A lengthy report by Amnesty International Tuesday accusing Israel of apartheid may complete the term’s transition into the mainstream discourse around the Jewish state. Once made only by the most strident activists, the claim that Israel is ruling over Palestinians in a manner similar to how white South Africans dominated that country’s Black majority has now gained the imprimatur of major human rights groups inside and outside Israel.

Amnesty International’s report, released Tuesday, follows a similar Human Rights Watch finding last spring that aligned the two leading international rights groups with eight Israeli nonprofits and most of Palestinian civil society in accusing Israel of imposing some degree of “apartheid” on millions of Palestinians.

“There’s been an incredible shift in the conversation,” said Omar Shakir, the Israel and Palestine director at New York-based Human Rights Watch who authored its April report. “There is certainly a consensus in the international human rights movement that Israel is committing apartheid.”

Amnesty’s report comes as nearly 40% of young U.S. Jews believe Israel is guilty of apartheid

The growing adoption of the term may help fuel the Boycott, Divestment and Sanctions movement aimed at Israel and modeled after the campaign that helped force apartheid South Africa to eventually accept majority rule. It also challenges the framework that liberal American Jewish institutions and many human rights groups have long used to describe Israel’s occupation of the West Bank and Gaza: as a stain on an otherwise liberal democracy.

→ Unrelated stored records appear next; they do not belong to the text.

Lemma prog_ok_cell g i d :
  prog_ok g = true -> at_index g i = Some d -> cell_ok (prog_len g) i d = true.
Proof.
  unfold prog_ok, at_index. intros [_ H]%andb_prop Hd. destruct (0 <=? i) eqn:E; [|done].
  rewrite forallb_forall in H. specialize (H (Z.to_nat i, d)). cbn in H.
  rewrite Z2Nat.id in H by lia. apply H. apply list_elem_of_In, list_elem_of_lookup_2 with (Z.to_nat i).
  rewrite lookup_zip_with. rewrite lookup_seq_lt by (by eapply lookup_lt_Some). cbn. by rewrite Hd.
Qed.

Definition in_prog (p : ProgramCondition) (i : Z) : Prop := 0 <= i < prog_len (program p).

(** The stack levels 1..k hold the index of a call in the program. *)
Definition frames_ok (p : ProgramCondition) (k : Z) : Prop :=
  forall i, 1 <= i <= k -> exists s, at_index (stack p) i = Some s /\ in_prog p (returnIndex s).

(** [PInv k p]: the state is well formed, and the levels up to k return into
    the program. *)
Record PInv (k : Z) (p : ProgramCondition) : Prop := {
  pi_prog : prog_ok (program p) = true;
  pi_curr : in_prog p (currIndex p);
  pi_start : in_prog p (startIndex p);
  pi_depth : 0 <= stackDepth p < Z.of_nat (length (stack p));
  pi_frames : frames_ok p k;
  pi_cache : match MACROS_rotate_cache p with Some r => 0 <= r < 4 | None => True end
}.

(** A predicate of the program state, with the invariant of the bot. *)
Definition holds (P : ProgramCondition -> Prop) (c : Ctx) : Prop := Inv c /\ P (prog c).

Definition good (p : ProgramCondition) : Prop := PInv (stackDepth p) p.

(** Well formed, executing the cell [d]. *)
Definition good_at (d : Cell) (p : ProgramCondition) : Prop :=
  good p /\ at_index (program p) (currIndex p) = Some d.

(** Right after entering a level: the return index of the top is not set. *)
Definition half_at (d : Cell) (p : ProgramCondition) : Prop :=
  PInv (stackDepth p - 1) p /\ 0 < stackDepth p /\ at_index (program p) (currIndex p) = Some d.

(** ** Triples without errors *)

Definition NoErr (_ : JsError) (_ : Ctx) : Prop := False.

(** [Safe P m Q]: from P, [m] does not throw and leads to Q. *)
Definition Safe {A} (P : Ctx -> Prop) (m : X A) (Q : A -> Ctx -> Prop) : Prop :=
  forall c, P c -> xwp m Q NoErr c.

Lemma Safe_bind {A B} P (m : X A) (k : A -> X B) Q Q' :
  Safe P m Q -> (forall a, Safe (Q a) (k a) Q') -> Safe P (xbind m k) Q'.
Proof.
  intros Hm Hk c Hc. apply xwp_bind. eapply xwp_mono; [by apply Hm | | done].
  intros a c'. apply Hk.
Qed.

Lemma Safe_ret {A} (P : Ctx -> Prop) (a : A) : Safe P (xret a) (λ _, P).
Proof. intros c Hc. by apply xwp_ret. Qed.

Lemma Safe_if {A} P (b : bool) (m1 m2 : X A) Q : Safe P m1 Q -> Safe P m2 Q -> Safe P (if b then m1 else m2) Q.
Proof. by destruct b. Qed.

Lemma Safe_weaken {A} (P P' : Ctx -> Prop) (m : X A) (Q Q' : A -> Ctx -> Prop) :
  Safe P' m Q' -> (forall c, P c -> P' c) -> (forall a c, Q' a c -> Q a c) -> Safe P m Q.
Proof. intros H Hp Hq c Hc. eapply xwp_mono; [by apply H, Hp | apply Hq | done]. Qed.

The charge of apartheid goes to the heart of Israel’s character. For many of the country’s supporters, it’s an attack that attempts to undermine Israel’s right to exist as a Jewish state – albeit one that comes from a sector that has long clashed with Israel without achieving policy changes. “It’s basically an attempt to tarnish Israel’s brand,” said Eugene Kontorovich, a professor at George Mason University who regularly defends Israel against accusations it has violated international law.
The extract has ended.